Iridescent the abyss
We still know very little about Anna McGregor, Australian author-illustrator. His first two titles have not been translated, despite some awards in Australia, but his most recent album, Who is afraid of light?, will certainly bring her out of the shadows. For the occasion, we descend into the deep seabed, into icy waters and extreme pressure that the sun cannot reach, and which are nevertheless teeming with life. We then dialogue with Fernand, a species initially invisible in the darkness, and whose features are revealed a little more with each of his encounters. Humorous, mysterious and informative – we discover the abyssal anglerfish, the returning fish and the vampire of the abyss, in particular – the story unfolds in a writing that covers two levels of reading, doubling our pleasure. Furthermore, the illustrations are bathed in color contrasts, which add the secret and fantastic aura of a universe that seems straight out of the imagination.
Yannick Marcoux
Who is afraid of light?
★★★★
Anna McGregor, translated by Joanie Boutin, La Courte Escale, Montreal, 2024, 32 pages. From 4 years old.

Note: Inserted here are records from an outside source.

(** ** C10: [Query] and the bitmap *)

(** C10. [Query] reads no bit of the bitmap (its answer is the same under
    any bitmap, so also for a slot marked free), and the builder is no part
    of what it changes. For an index in [[0, blockSize)] and a buffer of
    [layer] entries it returns [OK] and, for every layer, the two handles of
    [tensorNBytes] bytes at byte offset [index * tensorNBytes]. It always
    returns, and a status other than [OK] means an index out of range or a
    buffer whose size is not [layer]. *)
Theorem Query_never_reads_bitmap m b index kvState :
  builder_wf m b ->
  (forall bm, Query (set_bitmap b bm) index kvState = Query b index kvState)
  /\ (0 <= index < blockSize b -> Z.of_nat (length kvState) = layer b ->
      Query b index kvState = Some (OK, slot_handles b index)
      /\ Z.of_nat (length (slot_handles b index)) = layer b
      /\ forall (l : nat) kr vr,
           keyStateTensorBuilderList b !! l = Some kr ->
           valueStateTensorBuilderList b !! l = Some vr ->
           slot_handles b index !! l
           = Some ({| LLMKV.data := tensor_at kr (index * tensorNBytes b);
                      LLMKV.length := tensorNBytes b |},
                   {| LLMKV.data := tensor_at vr (index * tensorNBytes b);
                      LLMKV.length := tensorNBytes b |}))
  /\ (exists status kvState', Query b index kvState = Some (status, kvState'))
  /\ (forall status kvState',
        Query b index kvState = Some (status, kvState') -> status ≠ OK ->
        (status = index_out_of_range index /\ ~ (0 <= index < blockSize b))
        \/ (status = kvState_size_mismatch
            /\ Z.of_nat (length kvState) ≠ layer b)).
Proof.
  intros Hwf. pose proof Hwf as [ ].
  split; [intros bm; apply Query_set_bitmap|].
  split.
  { intros Hindex Hlen. split; [by apply Query_ok|]. split.
    - unfold slot_handles. rewrite length_zip_with. lia.
    - intros l kr vr Hkr Hvr. unfold slot_handles.
      rewrite lookup_zip_with, Hkr, Hvr. done. }
  assert (Decision (0 <= index < blockSize b)) as [Hin|Hout] by apply _.
  - destruct (decide (Z.of_nat (length kvState) = layer b)) as [Hlen|Hlen].
    + rewrite Query_ok by done. split; [by eauto|].
      intros status kvState' [= <- <-]. done.
    + unfold Query.
      replace (0 <=? index) with true by (symmetry; apply Z.leb_le; lia).
      replace (index <? blockSize b) with true
        by (symmetry; apply Z.ltb_lt; lia).
      simpl.
      destruct (to_int (Z.of_nat (length kvState)) =? layer b) eqn:Heq; simpl.
      * apply Z.eqb_eq in Heq.
        apply to_int_ge in Heq; [|lia|lia].
        destruct (Query_loop_ok b index (Z.to_nat (layer b)) 0 kvState)
          as (kvState1 & -> & _); try done; try lia.
        { unfold INT_MIN. nia. }
        simpl. split; [by eauto|]. intros status kvState' [= <- <-]. done.
      * split; [by eauto|]. intros status kvState' [= <- <-] _. auto.
  - unfold Query.
    replace ((0 <=? index) && (index <? blockSize b)) with false.
    + simpl. split; [by eauto|]. intros status kvState' [= <- <-] _. auto.
    + symmetry. apply andb_false_iff.
      destruct (Z_lt_le_dec index 0); [left; apply Z.leb_gt; lia|].
      right. apply Z.ltb_ge. lia.
Qed.

Lemma Query_never_reads_bitmap_witness :
  builder_wf example_memory example_builder
  /\ Query example_builder 1 (query_buffer 1)
     = Some (OK, slot_handles example_builder 1).
Proof.
  assert (builder_wf example_memory example_builder) as Hwf by solve_wf.
  split; [exact Hwf|].
  apply (Query_never_reads_bitmap example_memory example_builder 1
           (query_buffer 1) Hwf); [by vm_compute|reflexivity].
Defined.

(** ** C6: updates fill the slots in ascending order and [Query] reads them
    back *)

(** C6. On a new builder, [N <= blockSize] updates with full-size spans all
    succeed and report the slots [0, 1, ..., N-1] in this order; afterwards
    [Query] on each of these slots returns [OK] and handles behind which, for
    every layer, lie the key and value bytes of the corresponding update. *)
Theorem Update_Query_round_trip c nbytes layers size c0 b0 inputs data :
  0 <= size <= INT_MAX - 63 -> 0 <= nbytes <= INT_MAX ->
  0 <= layers <= INT_MAX -> size * nbytes <= INT_MAX ->
  KVCacheBlockBuilder_new c nbytes layers size = (c0, b0) ->
  Forall (full_size b0) inputs ->
  Z.of_nat (length inputs) <= size ->
  exists m' b',
    Update_all (memory c0) b0 (spans <$> inputs) data
    = Some ((fun j => (OK, Z.of_nat j)) <$> seq 0 (length inputs), m', b')
    /\ forall (i : nat) contents,
         inputs !! i = Some contents ->
         Query b' (Z.of_nat i) (query_buffer (layer b'))
         = Some (OK, slot_handles b' (Z.of_nat i))
         /\ length (slot_handles b' (Z.of_nat i)) = length contents
         /\ forall (l : nat) kv h,
              contents !! l = Some kv ->
              slot_handles b' (Z.of_nat i) !! l = Some h ->
              deref m' h.1 = Some kv.1 /\ deref m' h.2 = Some kv.2.
Proof.
  intros Hsize Hnbytes Hlayers Hprod Hnew Hfull Hlen.
  destruct (KVCacheBlockBuilder_new_spec _ _ _ _ _ _ Hsize Hnbytes Hlayers
              Hprod Hnew) as (Hwf & Hbs & Htnb & Hlay & _ & Hfree & _).
  assert (filled_to b0 0) as Hfill.
  { intros j Hj. rewrite Hfree, bool_decide_eq_true_2 by lia. reflexivity. }
  destruct (Update_all_fill (memory c0) b0 inputs 0 data Hwf Hfill ltac:(lia)
              ltac:(lia) Hfull)
    as (m' & bm' & Hall & Hwf' & _ & _ & _ & Hcontent).
  exists m', (set_bitmap b0 bm'). split.
  { rewrite Hall. do 3 f_equal. }
  intros i contents Hi.
  pose proof (lookup_lt_Some _ _ _ Hi) as Hilt.
  pose proof (Forall_lookup_1 _ _ _ _ Hfull Hi) as [Hclen _].
  pose proof Hwf' as [ ]. simpl in *.
  split; [|split].
  - rewrite Query_set_bitmap.
    change (slot_handles (set_bitmap b0 bm') (Z.of_nat i))
      with (slot_handles b0 (Z.of_nat i)).
    apply Query_ok; try assumption; try lia.
    apply length_query_buffer. lia.
  - unfold slot_handles. simpl. rewrite length_zip_with. lia.
  - intros l kv h Hkv Hh. unfold slot_handles in Hh. simpl in Hh.
    apply lookup_zip_with_Some in Hh as (kr & vr & -> & Hkr & Hvr).
    simpl. rewrite !deref_slot_handle. simpl.
    apply (Hcontent i contents l kv kr vr); assumption.
Qed.

Lemma Update_Query_round_trip_witness :
  let cb := KVCacheBlockBuilder_new example_client 2 1 3 in
  Forall (full_size cb.2) example_inputs
  /\ exists m' b',
       Update_all (memory cb.1) cb.2 (spans <$> example_inputs)
         {| OffsetData.offset := 0 |}
       = Some ([(OK, 0); (OK, 1); (OK, 2)], m', b')
       /\ forall (i : nat) contents,
            example_inputs !! i = Some contents ->
            Query b' (Z.of_nat i) (query_buffer (layer b'))
            = Some (OK, slot_handles b' (Z.of_nat i))
            /\ length (slot_handles b' (Z.of_nat i)) = length contents
            /\ forall (l : nat) kv h,
                 contents !! l = Some kv ->
                 slot_handles b' (Z.of_nat i) !! l = Some h ->
                 deref m' h.1 = Some kv.1 /\ deref m' h.2 = Some kv.2.
Proof.
  intros cb.
  assert (Forall (full_size cb.2) example_inputs) as Hfull
    by (repeat constructor; by vm_compute).
  split; [exact Hfull|].
  apply (Update_Query_round_trip example_client 2 1 3 cb.1 cb.2 example_inputs
           {| OffsetData.offset := 0 |});
    [by vm_compute|by vm_compute|by vm_compute|by vm_compute|reflexivity
    |exact Hfull|by vm_compute].
Defined.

On the blank page of winter
Children’s literature primers are as old as the seasons, but the most recent proposal from Fabienne Gagnon and Fanny Achache, Winter ABC, brings a breath of fresh air to the genre. It’s expected: the album goes through winter vocabulary, in alphabetical order. But unlike disembodied representations taken out of context, named on purpose to polish the vocabulary of our youngest, this proposal is based on the musicality of the language. Each letter enjoys a staging declined in generous alliterations: “Bittering March morning in the mountains / A thousand muscular grannies / In coats and mittens / Ride on a snowmobile ride”. The meaning of the words, subordinated to their music, often generates crazy situations, which are underlined by the originality of the illustrations. It feels like a slam, to loosen our jaws frozen by the icy wind or these dusty alphabet books, folded into old habits.
Yannick Marcoux
Winter ABC
★★★1/2
Text by Fabienne Gagnon, illustrated by Fanny Achache, Station T jeunesse, Montreal, 2024, 32 pages. From 4 years old.